1 avril 2010 4 01 /04 /avril /2010 16:47

"...Votre humour est exsangue

Bien qu'il y ait des rues à Gand  qui pissent dans les deux langues..."

 

Jacques Brel, "Les F..."

 

Cher Jacques,

 

Par cette lettre, je viens encore bavarder quelques instants avec toi et te féliciter pour tes dernières trouvailles lexicales. Ton verbe "frérer" est divin, j'ai moins aimé ton "gestapotter", ton "ignorer d'ignorer" est tout bonnement révolutionnaire. Mais -et tu t'en doutes- ce qui retient toute mon attention, ce sont tes flamingants (ces gens, dis-tu, que personne ne comprend et qui veulent obliger l'univers à parler leur langage) fustigés en un réquisitoire d'une rare violence. Avoue que cette fois, tu n'y es pas allé de "langue morte" ! Les chinois cultivés que tu admires tant et à qui tu affirmes : "Ik ben van Luxembourg" n'en sont pas revenus. Les russes non plus. Mais cela ne les a pas empêchés de traduire l'intégrale de ton oeuvre. Oeuvre qui a ouvert toutes grandes toutes les frontières, même les plus réfractaires. Naissante, elle a passé la Meuse ; grandissante, elle a salué Paris, traversé l'océan, et puissante, elle a enjambé le mur de Berlin et la Grande Muraille de Chine (et la murette de mon voisin !). Elle a fait de toi, le bruxellois trop à l'étroit, d'abord un troubadour francophone, puis un citoyen du monde, porteur d'un universel bagage.
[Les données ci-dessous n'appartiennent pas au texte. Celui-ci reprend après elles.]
(* ===== verification/RouteTable.v ===== *)
(** * The route table ([src/src/route/table.c])

    The configured virtual hosts, in order, each with the index of its
    destination; destinations are shared through a hash table that is dropped
    once the table is built.  The configuration is a tree of the cJSON library,
    whose accessors are the parameter [cjson]; [None] stands for a NULL pointer.
    Allocations take their answers from a list, and succeed when it is used up. *)

From Stdlib Require Import String.
From S2P Require Import Prelude Proxy.

(** The accessors of cJSON the code uses. *)
Record cJSON_api (J : Type) := {
  cJSON_IsArray : option J -> bool; cJSON_IsBool : option J -> bool; cJSON_IsTrue : option J -> bool;
  cJSON_IsNumber : option J -> bool; cJSON_IsString : option J -> bool;
  cJSON_GetObjectItemCaseSensitive : option J -> bytes -> option J;
  cJSON_children : option J -> list J; cJSON_valueint : J -> Z; cJSON_valuestring : J -> bytes;
}.
Arguments cJSON_IsArray {J}. Arguments cJSON_IsBool {J}. Arguments cJSON_IsTrue {J}. Arguments cJSON_IsNumber {J}.
Arguments cJSON_IsString {J}. Arguments cJSON_GetObjectItemCaseSensitive {J}. Arguments cJSON_children {J}.
Arguments cJSON_valueint {J}. Arguments cJSON_valuestring {J}.

(** The type predicates of cJSON are false for a NULL item. *)
Record cJSON_laws {J : Type} (cjson : cJSON_api J) : Prop := {
  IsArray_null : cJSON_IsArray cjson None = false;
  IsString_null : cJSON_IsString cjson None = false;
}.

(** ** Types *)

Definition ROUTE_TABLE_FNV_OFFSET : Z := 14695981039346656037.
Definition ROUTE_TABLE_FNV_PRIME : Z := 1099511628211.
Definition ROUTE_TABLE_SRV_PREFIX : bytes := str "_minecraft._tcp.".
Definition sizeof_route_destination : Z := 56.
Definition sizeof_route_entry : Z := 32.
Definition sizeof_size_t : Z := 8.

Record route_destination := {
  hash_next : Z; numeric : bool; numeric_address : net_addr; d_port : Z; query_name : option bytes; srv : bool;
}.
Record route_entry := {
  configured_address : bytes; destination_index : Z; pheader : bool; rewrite_ : bool; vhost : bytes;
}.
Record route_table := { destinations : list route_destination; routes : list route_entry }.
Record route_destination_view := {
  dv_numeric : bool; dv_numeric_address : net_addr; dv_port : Z; dv_query_name : option bytes; dv_srv : bool;
}.
Inductive route_table_build_status :=
  | ROUTE_TABLE_BUILD_OK | ROUTE_TABLE_BUILD_BAD_ARGUMENT | ROUTE_TABLE_BUILD_INVALID | ROUTE_TABLE_BUILD_MEMORY.

Definition route_destination_zero : route_destination :=
  {| hash_next := 0; numeric := false; numeric_address := net_addr_zero; d_port := 0; query_name := None; srv := false |}.

(** ** Destinations *)

Definition route_destination_equal (left right : route_destination) : bool :=
  if negb (Bool.eqb (numeric left) (numeric right)) || negb (d_port left =? d_port right)
     || negb (Bool.eqb (srv left) (srv right)) then false
  else if negb (numeric left) then bool_decide (query_name left = query_name right)
  else if negb (family (numeric_address left) =? family (numeric_address right)) then false
  else if family (numeric_address left) =? AF_INET then bool_decide (addr (numeric_address left) = addr (numeric_address right))
  else (family (numeric_address left) =? AF_INET6) && bool_decide (addr (numeric_address left) = addr (numeric_address right)).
En France, aujourd'hui, on déplore l'influence de la musique anglo-saxonne (too much c'est too much) ; on s'alarme sur l'invasion du franglais  ; les spécialistes y perdent leur latin. On ne fait plus décliner Rosa la rose, et la messe est chantée sur fond de musique disco. De ci, de là, il se dit qu'il faut protéger notre belle langue en perdition. On parle beaucoup aussi de mutations, de terminologies modernes, du langage "chébran" des jeunes qui ont apporté dans leurs couches une nouvelle façon de s'exprimer. Je parlais de toi à un môme qui m'a dit : "Brel ? Il assurait un max, lui, au moins..." Il va sans dire qu'un clou chasse l'autre, et que l'arrivée intempestive de néologismes se fait au détriment de mots usuels qui, de ce fait, tombent en désuétude. On ne gagne pas toujours au change. "Ma gonzesse" a remplacé "ma mie", et quand on tombe amoureux, c'est qu'on a "flashé" pour quelque "canon". Mais je m'aperçois que tu es loin de ce débat, toi qui souris pour toujours en polynésien, réfléchis en "espérant tôt" et qui aimes dans toutes les langues.

J'aimerais moi-même prendre du recul devant cet étalage de substantifs galvaudés. Et dire que c'est mon pain quotidien... Cette année, il y aura vingt ans que je suis expert en linguistique dans cette faculté où je ne suis plus écouté... Il y a des jours, Jacques, où j'aimerais plancher sur le langage des fleurs. Il y a moins d'épines...

 

Le Linguiste.

 

Demain : le projectionniste.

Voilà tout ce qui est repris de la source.